Eksotisme Maluku Utara dan Halmahera, Tidak Ada Duanya (7)
Ternyata benar, setelah bebek tinoransa dihidangkan rasanya sangat mirip nasu palekko, bedanya hanya lebih spicy, rempah2nya (pala) lebih kuat dan ada menu tengah kangkung dan daun kasbi sebagai lalapannya. Lebih nikmat dan panas di lidah karena setelah makan dilanjut dengan minum air guraka dengan taburan kenari khas Halmahera menjadikan pengalaman kuliner saya bertambah.
Setelah kenyang makan puas di saung Tobelo, kami melanjutkan perjalanan untuk bertemu mba eci di unira. Selesai bertemu kami pun meluncur menuju basecamp mamuya tempat kediaman mba nasti. sekitar jam 7 malam kami pun tiba di mamuya.
Selesai silaturahmi dengan keluarga di Mamuya, kami pun packing kembali perlengkapan yang akan digunakan esok hari pada pendakian Gunung Dukono. Selesai packing kami pun seharusnya beristirahat, tetapi ada satu suguhan khas lokal (welcome drink) Tobelo yang biasa disuguhkan untuk tamu2 dari jauh sebagai simbol kekerabatan.

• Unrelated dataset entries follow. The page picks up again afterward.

(** [po_args_parse] on the arguments after the program's name. *)
Definition po_args_parse (a : po_args) (argv : list (list Z)) : alloc (Z * po_args) :=
  let '(es, operands) := getopt_long args_optstring args_long_opts argv in
  r ← handle_options es a;
  mret (if negb (r.1 =? 0) then r
        else if negb (bool_decide (operands = [])) then (-1, r.2)
        else if (loglevel r.2 <? 0) || (5 <? loglevel r.2) then (-1, r.2)
        else (0, r.2)).

(** ** Specification: how options are written *)

(** A short or long option with or without an argument, which may be joined to
    it; a long one by any text that selects it. *)
Inductive usage : Type :=
| UShort (c : Z) (value : option (list Z)) (joined : bool)
| ULong (typed : list Z) (o : long_opt) (value : option (list Z)) (joined : bool).

Definition spell (head separator : list Z) (value : option (list Z)) (joined : bool) : list (list Z) :=
  match value with
  | None => [head]
  | Some v => if joined then [head ++ separator ++ v] else [head; v]
  end.
Definition render (u : usage) : list (list Z) :=
  match u with
  | UShort c value joined => spell [DASH; c] [] value joined
  | ULong typed _ value joined => spell (DASH :: DASH :: typed) [EQ] value joined
  end.
Definition event_of (u : usage) : opt_event :=
  match u with UShort c value _ => (c, value) | ULong _ o value _ => (lo_val o, value) end.

Definition takes (h : has_arg) (value : option (list Z)) : Prop := h = required_argument ↔ is_Some value.

Definition usage_ok (optstring : list Z) (longs : list long_opt) (u : usage) : Prop :=
  match u with
  | UShort c value joined =>
      c ≠ DASH ∧ (∃ h, short_lookup optstring c = Some h ∧ takes h value) ∧ (joined = true → value ≠ Some [])
  | ULong typed o value joined =>
      typed ≠ [] ∧ EQ ∉ typed ∧ find_long longs typed = Some o ∧ takes (lo_has_arg o) value
  end.

(** An argument that is not an option. *)
Definition is_operand (a : list Z) : Prop := match a with c :: _ :: _ => c ≠ DASH | _ => True end.
(** The first [shm_open] finds a stale object that another process made in between. *)
Lemma director_setup_consistent_witness :
  ∃ shm s o', (director_setup_shm 8192 128 (one_file (print_file workers_file)) 4
      [mk_attempt OpenExists false false; mk_attempt OpenOk true true; mk_attempt OpenOk true true]
      (parse_command_line_configuration initialize_configuration_defaults [str "--workers=3"; str "--headless"], None) (mk_os None 5 []) []).1
    = (Some shm, s, o') ∧ slots shm = 3 ∧ shm_object o' = Some 8576 ∧ open_fds o' = 5.
Proof.
  pose proof (director_setup_consistent 8192 128 [str "--workers=3"; str "--headless"] (one_file (print_file workers_file)) 4
    [mk_attempt OpenExists false false; mk_attempt OpenOk true true; mk_attempt OpenOk true true] (mk_os None 5 [])
    ltac:(lia) ltac:(lia) ltac:(simpl; lia) []) as H.
  destruct (director_setup_shm _ _ _ _ _ _ _ _).1 as [[[shm|] s] o'] eqn:E; [|vm_compute in E; discriminate E].
  destruct H as (_ & _ & _ & Hw & _ & _ & _ & Ho & Hf & _). specialize (Hw ltac:(vm_compute; discriminate)).
  exists shm, s, o'. split_and!; [reflexivity|exact Hw| |exact Hf]. rewrite Ho, Hw. reflexivity.
Defined.

(** *** The files that come with the program *)

Definition explode_ini : list Z := str "; The simulation must end for `EXPLODE`

[simulation]
; n. of days = 5 days
SIM_DURATION = 5
; 0 ns = max speed (unbounded)
N_NANO_SECS = 0
; 5 users waiting -> EXPLODE
EXPLODE_THRESHOLD = 5

[users]
NOF_USERS = 500
P_SERV_MIN = 0.1
P_SERV_MAX = 0.9
N_REQUESTS = 5

[workers]
NOF_WORKERS = 5
NOF_WORKER_SEATS = 5
NOF_PAUSE = 2

[users_manager]
N_NEW_USERS = 50
POOL_SIZE = 2000

[ticket_issuer]
POOL_SIZE = 64
".

Definition timeout_ini : list Z := str "; The simulation must end for `TIMEOUT`

[simulation]
; n. of days = 10 days
SIM_DURATION = 10
; 0 ns = max speed (unbounded)
N_NANO_SECS = 100000
; High threshold to prevent explosion under load
EXPLODE_THRESHOLD = 1000

[users]
NOF_USERS = 50
P_SERV_MIN = 0.5
P_SERV_MAX = 0.8
N_REQUESTS = 5

[workers]
NOF_WORKERS = 16
NOF_WORKER_SEATS = 16
NOF_PAUSE = 2

[users_manager]
N_NEW_USERS = 5
".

Atas nama budaya, saya pun menerima jamuan tersebut dan akhirnya kami pun ngobrol panjang lebar bertukar cerita budaya kami masing2 dengan diselingi canda tawa efek "tjap tikoes" yang kami nikmati malam itu. hmm….sebuah suasana yang sangat saya inginkan untuk terulang kembali suatu hari.
Rabu 5 Juni (day 6) #semuaadatiketnya.
Hari masih gelap, tapi kami semua sudah bangun dan siap untuk memulai pendakian ke Gunung Dukono. tim ekspedisi kali ini berjumlah delapan orang dan bertepatan dengan fajar menyingsing kami pun memulai perjalanan. perjalanan dimulai dari mamuya yang berketinggian 11 meter di atas permukaan laut. Tiga puluh menit berjalan kami pun tiba di area hot spring (air panas) Mamuya. saya melihat GPS dan surprise, ternyata ketinggian area ini adalah 13 meter DIBAWAH permukaan laut.
Sejenak saya berpikir apakah instrumen gps oregon 550i ini yang salah atau memang kami berada minus 13 meter dibawah permukaan laut? setelah saya kalibrasi ulang dua kali akhirnya saya yakin kalau kami memang berada 13 meter dibawah permukaan laut.
Satu jam berjalan selepas air panas Mamuya, kami menyusuri perkebunan kelapa. sepanjang mata memandang hanya hamparan nyiur melambai diselingi tanaman coklat dan palawija sampai akhirnya kami bertemu dengan sungai jernih yang cukup indah di tengah perkebunan kepala. selepas sungai kami mulai meninggalkan perkebunan kelapa dan masuk ke area bekas hutan inti Gunung Dukono.
Meskipun hutan2 disana 70% sudah artifisial, tetapi saya masih bisa membedakan mana hutan primer dan mana hutan produksi disana. tidak berapa lama kemudian kami tiba di area pohon kelapa hibrida dan karena cuaca cukup panas, akhirnya kami pun beristirahat disana. faiz sebagai anggota tim yang paling handal memanjat memperlihatkan kepiawaiannya dengan memanjat pohon kelapa dan menjatuhkan sekitar tujuh butir kelapa muda yang segar untuk kemudian menjadi menu pelepas dahaga kami.
Hampir tengah hari (7 jam perjalanan) kami mulai masuk ke hutan inti Gunung Dukono. hutannya mirip dengan hutan montana di Jawa. hanya bedanya disini kita akan sering melalui (menyeberangi) sungai2 lava sepanjang perjalanan menuju puncak. sepertiga perjalanan terakhir, jalurp pendakian menjadi curam dan cukup rawan di beberapa bagian karena jurang2 di kanan kiri cukup dalam sedangkan jalur yang kami lalui cukup sempit dengan tanpa pengaman.